Rick Daigle and Cassie Daigle, owners of Too Far North Fitness in Fort Kent, were on the flight returning from Columbus, Ohio. Rick Daigle said that when the plane landed “the first impact was hard and violent.”

He said the plane then bounced four or five times before coming to a stop at a location far from the runway.

“The plane literally is nowhere near the actual runway,” he said, adding that snowplows had to remove snow so that emergency responders could get to the plane to help the injured passengers.

The scene inside the airplane as it landed was one of chaos with people screaming and seats coming apart, Daigle said.

Representatives of the National Transportation Safety Board are investigating the incident.

On Tuesday, airport officials said that non-passenger flight operations resumed, but did not have a timeline for when passenger flights would resume.

Charles Hobart, a spokesperson for United Airlines, said the company has a “waiver in place for customers scheduled to travel to or from” Presque Isle between March 4 and March 11.

Under this offer, posted on United’s travel notices page, change fees and differences in fare will be waived for new United flights departing between March 4 and April 1 between the same cities. The waiver also states that for rescheduled travel departing after April 1, the change fee will be waived but a difference in fare may apply.

Empty seats at the Presque Isle International Airport on Friday, March 8, reflect the airport remaining closed to passenger flights since March 5 when United Airlines plane went off the runway while landing. Federal officials continue to investigate and it is unclear when flights will resume.
(Staff photo/Melissa Lizotte)

Since July 2018, United has operated Presque Isle’s only passenger air service with daily flights to and from Liberty International Airport in New Jersey. The United service replaced PenAir’s service to Boston under the federal Essential Air Services program that subsidizes air travel in rural communities.

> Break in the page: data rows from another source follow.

Lemma dropdown_options_witness :
  let g := snd (module_body Sample.no_text Sample.sheet no_globals) in
  NoDup (matrix_category_values g) /\
  NoDup (organism_grouped_values g) /\
  (In "Juice" (matrix_category_values g) <->
   exists r, In r (df g) /\ Matrix_category r = "Juice") /\
  (In "Juice" (organism_grouped_values g) <->
   exists r, In r (df g) /\ Microorganism r = "Juice").
Proof.
  apply (dropdown_options Sample.no_text Sample.sheet no_globals
           Sample.prepared "Juice").
  vm_compute. reflexivity.
Defined.

(** ** Missing pH *)

Lemma fillna_present value c : present (fillna value c) = true.
Proof.
  destruct c as [|x|s]; simpl; try reflexivity.
  destruct (is_nan x) eqn:E; simpl; [reflexivity | rewrite E; reflexivity].
Qed.

Lemma module_body_df_In parse sheet g0 d r :
  mapM (prepare parse) sheet = Ok d ->
  In r (df (snd (module_body parse sheet g0))) ->
  cleaned r = true /\ exists l, In l sheet /\ prepare parse l = Ok r.
Proof.
  intros H Hr. rewrite (module_body_df _ _ _ _ H), clean_filter in Hr.
  apply filter_In in Hr. destruct Hr as [Hd Hc]. split; [exact Hc|].
  apply (Forall2_In_r _ _ _ _ (mapM_Forall2 _ _ _ H) Hd).
Qed.



(** ** The cleaning filters *)

Lemma filter_idempotent {A} (p : A -> bool) (l : list A) :
  filter p (filter p l) = filter p l.
Proof.
  rewrite filter_filter. apply filter_ext. intros a. apply andb_diag.
Qed.

Lemma filter_energy_le_300_filter d :
  filter_energy_le_300 d =
  filter (fun r => (Volumetric_energy_input r <=? 300)%float) d.
Proof. unfold filter_energy_le_300. rewrite map_map. apply select_map. Qed.

Lemma filter_energy_notna_filter d :
  filter_energy_notna d =
  filter (fun r => Series.notna (Volumetric_energy_input r)) d.
Proof. unfold filter_energy_notna. rewrite map_map. apply select_map. Qed.

Lemma filter_reduction_notna_filter d :
  filter_reduction_notna d =
  filter (fun r => Series.notna (Decimal_microbial_reduction r)) d.
Proof. unfold filter_reduction_notna. rewrite map_map. apply select_map. Qed.

Lemma filter_study_yes_filter d :
  filter_study_yes d =
  filter (fun r => cell_eq_str (study_below_equal_300 r) "yes") d.
Proof. unfold filter_study_yes. rewrite map_map. apply select_map. Qed.

(** X5: the comparison with 300 already drops the rows whose energy is
    missing, NaN being below nothing: after it, the filter on present
    energies removes no row, and the cleaned table is what the other three
    filters give. *)
Theorem energy_notna_filter_redundant d :
  filter_energy_notna (filter_energy_le_300 d) = filter_energy_le_300 d /\
  clean d =
  filter_study_yes (filter_reduction_notna (filter_energy_le_300 d)).
Proof.
  assert (E : forall d',
    filter (fun r => Series.notna (Volumetric_energy_input r)
                     && (Volumetric_energy_input r <=? 300)%float) d' =
    filter (fun r => (Volumetric_energy_input r <=? 300)%float) d').
  { intros d'. apply filter_ext. intros r.
    destruct (Volumetric_energy_input r <=? 300)%float eqn:Hle;
      [|apply andb_false_r].
    destruct (leb_not_nan _ _ Hle) as [Hn _].
    unfold Series.notna. rewrite Hn. reflexivity. }
  split.
  - rewrite filter_energy_notna_filter, !filter_energy_le_300_filter,
      filter_filter.
    rewrite <- E. apply filter_ext. intros r. apply andb_comm.
  - unfold clean.
    rewrite (filter_energy_le_300_filter (filter_energy_notna d)),
      filter_energy_notna_filter, filter_filter, E,
      <- filter_energy_le_300_filter.
    reflexivity.
Qed.

(** X6: cleaning a cleaned table changes nothing, and the four filters
    give the same table when they are applied in the opposite order. *)
Theorem clean_idempotent_any_order d :
  clean (clean d) = clean d /\
  filter_energy_notna
    (filter_energy_le_300 (filter_reduction_notna (filter_study_yes d)))
  = clean d.
Proof.
  split.
  - rewrite !clean_filter. apply filter_idempotent.
  - rewrite clean_filter, filter_energy_notna_filter,
      filter_energy_le_300_filter, filter_reduction_notna_filter,
      filter_study_yes_filter, !filter_filter.
    apply filter_ext. intros r. unfold cleaned.
    destruct (Series.notna (Volumetric_energy_input r)),
      (Volumetric_energy_input r <=? 300)%float,
      (Series.notna (Decimal_microbial_reduction r)),
      (cell_eq_str (study_below_equal_300 r) "yes"); reflexivity.
Qed.

(** ** Renaming and conversion *)



(* ================================================================== *)
(** * Further properties of the callback *)

(** ** The range argument *)


Lemma filter_nil {A} (p : A -> bool) (l : list A) :
  (forall a, In a l -> p a = false) -> filter p l = [].
Proof.
  induction l as [|a l IH]; simpl; intros H; [reflexivity|].
  rewrite (H a) by (left; reflexivity). apply IH. intros b Hb. apply H. auto.
Qed.

(** X9: when the rounded lower bound is not below the rounded upper
    bound (the bounds are the wrong way round, or one of them is NaN), no
    row passes the range test and the filtered set is empty. *)
Theorem inverted_range_empty d lo hi cats orgs :
  (Float64.round1 lo <=? Float64.round1 hi)%float = false ->
  filtered_df d lo hi cats orgs = [].
Proof.
  intros H. rewrite filtered_df_filter. apply filter_nil. intros r _.
  unfold keep, Series.between1.
  destruct (Float64.round1 lo <=?
            Float64.np_round1 (Volumetric_energy_input r))%float eqn:E1;
    [|reflexivity].
  destruct (Float64.np_round1 (Volumetric_energy_input r) <=?
            Float64.round1 hi)%float eqn:E2; [|reflexivity].
  rewrite (leb_trans _ _ _ E1 E2) in H. discriminate.
Qed.

Lemma inverted_range_empty_witness :
  filtered_df [Sample.r104; Sample.r105; Sample.r200] 2 1
    (Many ["Juice"; "Milk"]) (Many ["E. coli"; "L. innocua"]) = [] /\
  filtered_df [Sample.r104; Sample.r105; Sample.r200] nan 2
    (Many ["Juice"; "Milk"]) (Many ["E. coli"; "L. innocua"]) = [].
Proof.
  split.
  - apply (inverted_range_empty [Sample.r104; Sample.r105; Sample.r200] 2 1).
    vm_compute. reflexivity.
  - apply (inverted_range_empty [Sample.r104; Sample.r105; Sample.r200] nan 2).
    vm_compute. reflexivity.
Defined.
Lemma registered_sessions_are_open_witness :
  reachable JSON_parse_sample JSON_stringify_sample st_AB /\
  ("B", 1) ∈ players st_AB /\
  is_open (conns st_AB !!! _c (objs st_AB !!! 1)) = true.
Proof.
  assert (("B", 1) ∈ players st_AB) as Hin.
  { vm_compute. apply list_elem_of_further, list_elem_of_here. }
  split; [apply sample_reachable|]. split; [exact Hin|].
  exact (proj2 (registered_sessions_are_open JSON_parse_sample JSON_stringify_sample
    st_AB (sample_reachable _) "B" 1 Hin)).
Defined.
(** A table with two more rows of the library, ñ and the em dash, to
    try the statements on text outside the known alphabet. *)
Definition latin_table (c : N) : pystr :=
  if c =? 241 then [110]
  else if c =? 8212 then [45; 45]
  else Unidecode.table c.

(** The characters a string that [int()] accepts is made of. *)
Definition int_char (c : N) : Prop :=
  Py.is_int_space c = true \/ c = 45 \/ c = 43 \/ c = 95 \/ Py.is_digit c = true.

(** Every row has one cell per column, as every pandas data frame has. *)
Definition rectangular (df : DataFrame) : Prop :=
  Forall (fun r => length r = length (columns df)) (rows df).

(** * Properties *)

(** ** Sanity checks of the embedding *)

Example utf8_ascii : u"tai nan" = [116; 97; 105; 32; 110; 97; 110].
Proof. reflexivity. Qed.

Example utf8_vietnamese : u"nạn" = [110; 7841; 110].
Proof. reflexivity. Qed.

Example strip_both : Py.strip u"  a b	" = u"a b".
Proof. reflexivity. Qed.

Example int_of_str_signed : Py.int_of_str u" -1_000 " = Some (-1000)%Z.
Proof. reflexivity. Qed.

Example int_of_str_bad : Py.int_of_str u"12a" = None.
Proof. reflexivity. Qed.

Example int_of_str_arabic_indic : Py.int_of_str u" ٣_٤ " = Some 34%Z.
Proof. reflexivity. Qed.

Example int_of_str_separator : Py.int_of_str [28; 50] = None.
Proof. reflexivity. Qed.

Example int_of_float_trunc : Py.int_of_float (Py.Finite 11 (-2)) = Some 2%Z.
Proof. reflexivity. Qed.
(* ===== verification/Bdev.v ===== *)
(** src/xpdk_bdev.c: listing, opening, closing and describing block devices. *)

From stdpp Require Import base gmap list strings.
From Stdlib Require Import Strings.Byte.
From S2P Require Import Prelude Types Memory Spdk World Core Perf.

Open Scope Z_scope.

Section Bdev.
Context `{Spdk}.

(** [&devices[i]]: an element of an array of [struct xpdk_bdev_info]. *)
Definition put_info (devices i : Z) (info : xpdk_bdev_info) : MW unit :=
  let* w := get in
  let* l := from_some BadAddress (w_infos w !! devices) in
  if decide (0 <= i < Z.of_nat (length l))
  then modify (fun w => set_w_infos (<[devices := <[Z.to_nat i := info]> l]> (w_infos w)) w)
  else fail IndexOutOfBounds.

(** The properties of a device as [bdev_list_iter] and the get-info handler copy them:
    the name is cut to what fits in 256 bytes with its terminator. *)
Definition bdev_info (bd : Z) : xpdk_bdev_info :=
  let block_size := spdk_bdev_get_block_size bd in
  let num_blocks := spdk_bdev_get_num_blocks bd in
  Build_bdev_info (String.substring 0 255 (spdk_bdev_get_name bd))
    block_size num_blocks (u64 (block_size * num_blocks)).

(** One call of the iteration; the result is the new [list_ctx->count]. *)
Definition bdev_list_iter (devices max_devices count bd : Z) : MW Z :=
  if decide (count >= max_devices) then ret count
  else put_info devices count (bdev_info bd) ;; ret (count + 1).

Fixpoint bdev_list_loop (devices max_devices count : Z) (bds : list Z) : MW Z :=
  match bds with
  | [] => ret count
  | bd :: bds =>
      let* count := bdev_list_iter devices max_devices count bd in
      bdev_list_loop devices max_devices count bds
  end.

Definition xpdk_spdk_handle_list_bdevs (msg : Z) : MW unit :=
  let* m := get_msg msg in
  match msg_u m with
  | PList devices max_devices _ =>
      let* w := get in
      let* count := bdev_list_loop devices max_devices 0 (spdk_for_each_bdev (w_bdev w)) in
      upd_msg msg (set_msg_u (PList devices max_devices count)) ;;
      complete_msg msg XPDK_SUCCESS
  | _ => fail WrongUnionMember
  end.

(** The completion of an open, run from a poll of the SPDK thread. *)
Definition bdev_open_complete (desc status msg : Z) : MW unit :=
  if decide (status <> 0) then complete_msg msg XPDK_ERROR_IO
  else
    let* m := get_msg msg in
    match msg_u m with
    | POpen _ _ result_fd =>
        upd_dev result_fd (set_dev_desc desc) ;;
        let* w := get in
        let '(b, ch) := spdk_bdev_get_io_channel (w_bdev w) desc in
        set_bdev b ;;
        upd_dev result_fd (set_dev_channel ch) ;;
        if decide (ch = NULL) then
          let* w := get in
          set_bdev (spdk_bdev_close (w_bdev w) desc) ;;
          upd_dev result_fd (set_dev_desc NULL) ;;
          complete_msg msg XPDK_ERROR_IO
        else
          let* _ := xpdk_perf_stats_init result_fd in
          complete_msg msg XPDK_SUCCESS
    | _ => fail WrongUnionMember
    end.

(** [(flags & O_RDWR) || (flags & O_WRONLY)] *)
Definition write_access (flags : Z) : bool :=
  bool_decide (Z.land flags O_RDWR <> 0 \/ Z.land flags O_WRONLY <> 0).

Definition xpdk_spdk_handle_open (msg : Z) : MW unit :=
  let* m := get_msg msg in
  match msg_u m with
  | POpen bdev_name flags _ =>
      let* w := get in
      let bdev := spdk_bdev_get_by_name (w_bdev w) bdev_name in
      if decide (bdev = NULL) then complete_msg msg XPDK_ERROR_NODEV
      else
        let* fd := xpdk_find_free_fd in
        if decide (fd < 0) then complete_msg msg fd
        else
          upd_dev fd (fun d => set_dev_flags flags (set_dev_bdev bdev d)) ;;
          upd_msg msg (set_msg_u (POpen bdev_name flags fd)) ;;
          let* w := get in
          let '(b, rc) := spdk_bdev_open_ext (w_bdev w) bdev_name (write_access flags) msg in
          set_bdev b ;;
          if decide (rc <> 0) then
            xpdk_put_device (Some fd) ;;
            complete_msg msg XPDK_ERROR_IO
          else ret tt
  | _ => fail WrongUnionMember
  end.

Definition xpdk_spdk_handle_close (msg : Z) : MW unit :=
  let* m := get_msg msg in
  match msg_u m with
  | PClose fd =>
      let* dev := xpdk_get_device fd in
      match dev with
      | None => complete_msg msg XPDK_ERROR_INVALID
      | Some i =>
          let* d := get_dev i in
          when (bool_decide (dev_channel d <> NULL))
            (let* w := get in
             set_bdev (spdk_put_io_channel (w_bdev w) (dev_channel d)) ;;
             upd_dev i (set_dev_channel NULL)) ;;
          when (bool_decide (dev_desc d <> NULL))
            (let* w := get in
             set_bdev (spdk_bdev_close (w_bdev w) (dev_desc d)) ;;
             upd_dev i (set_dev_desc NULL)) ;;
          upd_dev i (set_dev_bdev NULL) ;;
          upd_dev i (set_dev_flags 0) ;;
          xpdk_put_device (Some i) ;;
          complete_msg msg XPDK_SUCCESS
      end
  | _ => fail WrongUnionMember
  end.

Definition xpdk_spdk_handle_get_info (msg : Z) : MW unit :=
  let* m := get_msg msg in
  match msg_u m with
  | PGetInfo fd info =>
      let* dev := xpdk_get_device fd in
      match dev with
      | None => complete_msg msg XPDK_ERROR_INVALID
      | Some i =>
          let* d := get_dev i in
          if decide (dev_bdev d = NULL) then complete_msg msg XPDK_ERROR_INVALID
          else
            put_info info 0 (bdev_info (dev_bdev d)) ;;
            complete_msg msg XPDK_SUCCESS
      end
  | _ => fail WrongUnionMember
  end.

(** ** The client's side *)

Variable sched_yield : MW unit.
Variable fuel : nat.

Definition is_initialized : MW bool := gets (fun w => ctx_initialized (w_g w)).

Definition xpdk_list_bdevs (devices max_devices : Z) : MW Z :=
  let* initialized := is_initialized in
  if negb initialized then ret XPDK_ERROR_INVALID
  else if decide (devices = NULL \/ max_devices <= 0) then ret XPDK_ERROR_INVALID
  else
    let* msg := xpdk_msg_alloc XPDK_MSG_LIST_BDEVS in
    if decide (msg = NULL) then ret XPDK_ERROR_NOMEM
    else
      upd_msg msg (set_msg_u (PList devices max_devices 0)) ;;
      let* rc := xpdk_msg_send_sync sched_yield fuel msg in
      let* m := get_msg msg in
      let* rc :=
        if decide (rc = XPDK_SUCCESS) then
          match msg_u m with
          | PList _ _ count => ret count
          | _ => fail WrongUnionMember
          end
        else ret rc in
      xpdk_msg_free msg ;;
      ret rc.

Definition xpdk_open (bdev_name : option string) (flags : Z) : MW Z :=
  let* initialized := is_initialized in
  if negb initialized then ret XPDK_ERROR_INVALID
  else
    match bdev_name with
    | None => ret XPDK_ERROR_INVALID
    | Some name =>
        let* msg := xpdk_msg_alloc XPDK_MSG_OPEN in
        if decide (msg = NULL) then ret XPDK_ERROR_NOMEM
        else
          upd_msg msg (set_msg_u (POpen name flags 0)) ;;
          let* rc := xpdk_msg_send_sync sched_yield fuel msg in
          let* m := get_msg msg in
          let* fd :=
            if decide (rc = XPDK_SUCCESS) then
              match msg_u m with
              | POpen _ _ result_fd => ret result_fd
              | _ => fail WrongUnionMember
              end
            else ret rc in
          xpdk_msg_free msg ;;
          ret fd
    end.

Definition xpdk_close (fd : Z) : MW Z :=
  let* initialized := is_initialized in
  if negb initialized then ret XPDK_ERROR_INVALID
  else send_request sched_yield fuel XPDK_MSG_CLOSE (PClose fd).

Definition xpdk_get_info (fd info : Z) : MW Z :=
  let* initialized := is_initialized in
  if negb initialized then ret XPDK_ERROR_INVALID
  else if decide (info = NULL) then ret XPDK_ERROR_INVALID
  else send_request sched_yield fuel XPDK_MSG_GET_INFO (PGetInfo fd info).
End Bdev.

With record amounts of snow and new federal regulations for ice and snow on runways, this winter has been a challenging one at the Presque Isle International Airport. During the week of Jan. 20, for instance, multiple flights were delayed and cancelled, and an arriving plane on Thursday, Jan. 24, turned around and went back to Newark after trying unsuccessfully to land in Presque Isle during rainy, foggy weather. The next day United flew Presque Isle-bound passengers to Bangor and chartered them a bus to Presque Isle, while also transporting fliers from Presque Isle to Bangor.

Terry Williams, a spokesman for the National Transportation Safety Board, said the agency will likely have a preliminary report on the incident released in seven to 10 days, although this will not have an analysis or a determination of cause.

“The investigation itself will take approximately a year” and a full report will be issued after that, Williams said.

The NTSB was established in 1967 to conduct independent investigations of all civil aviation accidents and other major transportation accidents in the U.S., according to the agency’s website. The NTSB does not have regulatory or enforcement powers, but focuses on fact-finding and improving transportation safety.